_Stored items from a collection_.
== Segment start ==
(* ===== verification/StartupTheorems.v ===== *)
(** * What initialization guarantees

    Whatever backends the settings choose and whatever objects the caller
    supplies. *)
From Stdlib Require Import ZArith Ascii String.
From stdpp Require Import gmap.
From S2P Require Import Prelude Values Authority Models Graph PanelValidator SystemPanels Artifacts.
From S2P Require Import RuntimeService MemoryRuntime Registry Sql PostgresRegistry RegistryTheorems.
From S2P Require Import Pydantic PostgresRuntime Auth Catalog AuthSpec AuthTheorems.
From S2P Require Import PostgresAuth PostgresAuthTheorems Loader Bootstrap PanelStores BootstrapTheorems.
From S2P Require Import Config Startup AuthorityStore.
Open Scope string_scope.
Open Scope list_scope.

(** ** The promises of an object of one of two classes *)
#[export] Instance any_panel_store {S T} `{PanelStore S} `{!CardRuntime T} `{!PanelStore T} :
  PanelStore (S + T).
Proof.
  refine {| ps_inv := fun s => match s.1 with inl x => ps_inv (x, s.2) | inr y => ps_inv (y, s.2) end;
            ps_panels := fun r => match r with inl x => ps_panels x | inr y => ps_panels y end;
            ps_admits := fun pp => @ps_admits S _ _ _ _ pp /\ @ps_admits T _ _ _ _ pp |}.
  - intros [[x|y] e] Hi; cbn in *; unfold dispatch; cbn; by rewrite ps_list.
  - intros [x|y] e e'; cbn; apply ps_env.
  - intros pp [[x|y] e] Hi [Hx Hy] Hu Hv Hn; apply wp_dispatch; cbn in *;
      (eapply wp_mono; [by apply ps_register|]; intros r [z e'] Hr; exact Hr).
Defined.

#[export] Instance any_registry_spec {S T} `{RegistrySpec S} `{!PatchPanelRegistry T} `{!RegistrySpec T} :
  RegistrySpec (S + T).
Proof.
  refine {| reg_view := fun r => match r with inl x => reg_view x | inr y => reg_view y end;
            reg_inv := fun r => match r with inl x => reg_inv x | inr y => reg_inv y end;
            reg_admits := fun r e => match r with inl x => reg_admits x e | inr y => reg_admits y e end |}.
  - intros en [[x|y] e] Hi Ha Hn; apply wp_dispatch; cbn in *; by apply register_spec.
  - intros i [[x|y] e] Hi; apply wp_dispatch; cbn in *;
      (eapply wp_mono; [by apply get_spec|]); intros r [z e'] [[= -> ->] Hr]; done.
  - intros f [[x|y] e] Hi; apply wp_dispatch; cbn in *;
      (eapply wp_mono; [by apply search_spec|]); intros r [z e'] [[= -> ->] Hr]; done.
  - intros i m [[x|y] e] Hi Ha; apply wp_dispatch; cbn in *; by apply update_spec.
  - intros i [[x|y] e] Hi; apply wp_dispatch; cbn in *; by apply archive_spec.
  - intros i j [[x|y] e] Hi Ha; apply wp_dispatch; cbn in *; by apply supersede_spec.
Defined.

#[export] Instance any_ownerless {S T} `{OwnerlessRegistry S} `{!PatchPanelRegistry T}
  `{!RegistrySpec T} `{!OwnerlessRegistry T} : OwnerlessRegistry (S + T).
Proof.
  split.
  - intros [x|y] e; cbn; apply or_admits.
  - intros en [[x|y] e]; cbn; unfold dispatch; cbn.
    + pose proof (or_env en (x, e)). by destruct (rg_register en (x, e)) as [? []].
    + pose proof (or_env en (y, e)). by destruct (rg_register en (y, e)) as [? []].
Defined.

(** ** Initialization *)
Section initialization.
Context `{OracleLaws} `{Networkx} `{Pydantic} `{SqlLaws} `{Files}.
Implicit Types (db : Database) (w : System) (settings : Settings).

Lemma empty_settled e : settled (empty_auth_state, e) empty_auth_state.
Proof. split; [done| |]; split; by intros ? ?%elem_of_nil. Qed.
Definition mallory : Participant :=
  mkParticipant "mallory" PT_HUMAN None PS_ACTIVE None None [] (Aware 0) None.
Definition grant_to_mallory (i : UUID) (p : PermissionName) : PermissionGrant :=
  mkPermissionGrant i p global_scope (Some "mallory") None None None (Aware 0) None [].

(** A proposal waits in the approval panel; [mallory] may submit validations
    and execute sinks. *)
Definition app : App Runtime RegistryState AuthState * Env :=
  let '(rt, e) := run_ops Proposal.ops start in
  (mkApp rt [] (new_auth_state [mallory] []
                  [grant_to_mallory 900 VALIDATION_SUBMIT; grant_to_mallory 901 SINK_EXECUTE])
     (mkGenesisState [] []) (mkShadowState [] []), e).

Definition anonymous : Headers := mkHeaders None None.
Definition as_mallory : Headers := mkHeaders (Some "mallory") None.

Lemma app_wf : auth_wf (authority_of app.1).
Proof.
  apply perpetual_wf. split.
  - intros a Ha. vm_compute in Ha. by apply elem_of_nil in Ha.
  - intros g Hg. assert (pg_expires_at g = None); [|done].
    vm_compute in Hg. repeat (apply elem_of_cons in Hg as [->|Hg]; [done|]). by apply elem_of_nil in Hg.
Qed.

(** Nobody without a grant archives, and the policy says what it takes. *)
Lemma guarded_routes_witness :
  authorization_enabled guarded = true /\ auth_wf (authority_of app.1) /\
  outcome as_mallory (CreateCard (mkCreateCard "system_pp_approval" [] [])) app
    (handle guarded as_mallory (CreateCard (mkCreateCard "system_pp_approval" [] [])) app).2.
Proof.
  split; [vm_compute; reflexivity|]. split; [exact app_wf|].
  apply (guarded_routes guarded as_mallory); [vm_compute; reflexivity | exact app_wf].
Defined.

(** Without a grant: a 403, before and after. *)
Example create_denied :
  status_of (handle guarded as_mallory (CreateCard (mkCreateCard "system_pp_approval" [] [])) app).1
    = 403%Z /\
  status_of (handle guarded anonymous (CreateCard (mkCreateCard "system_pp_approval" [] [])) app).1
    = 403%Z.
Proof. split; vm_compute; reflexivity. Qed.

(** The three routes without a guard: an anonymous caller moves the proposal
    past its validators. *)
Example anonymous_moves :
  let r := handle guarded anonymous (MoveCard 0 (mkMoveCard "registry_publication" None None)) app in
  status_of r.1 = 200%Z /\
  option_map cd_current_bucket (dict_get 0%N (_cards (app_runtime r.2.1))) = Some "registry_publication".
Proof. split; vm_compute; reflexivity. Qed.

(** One participant who may submit validations records the decisions of both
    validators of the proposal, which the route takes from the body, and
    publishes it. *)
Definition forge (validator pipe : string) : ApiRequest :=
  ValidateCard 0 (mkValidateCard validator true None (Some pipe)).
Example forged_publication :
  let run req s := (handle guarded as_mallory req s).2 in
  let s := run (forge "governance_reviewer" "proposal_approved")
             (run (forge "topological_validator" "topology_valid") app) in
  let r := handle guarded as_mallory
             (ExecuteSink (mkSinkExecution "system_pp_approval" 0 "registry_publication_sink" None)) s in
  status_of r.1 = 200%Z /\
  map (fun e => (re_patch_panel_id e, re_status e)) (dict_values (app_registry r.2.1)) = [("work", PUBLISHED)].
Proof. split; vm_compute; reflexivity. Qed.
End Demo.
== Segment end ==
_WHAT YOU HAVE TO DO_. Looking at the entries above, can you reproduce exactly the lines from the one that holds "(Aware 0) None." through the one that holds "(** A proposal", and only those?

_EXERCISE RESPONSE_.
  mkParticipant "mallory" PT_HUMAN None PS_ACTIVE None None [] (Aware 0) None.
Definition grant_to_mallory (i : UUID) (p : PermissionName) : PermissionGrant :=
  mkPermissionGrant i p global_scope (Some "mallory") None None None (Aware 0) None [].

(** A proposal waits in the approval panel; [mallory] may submit validations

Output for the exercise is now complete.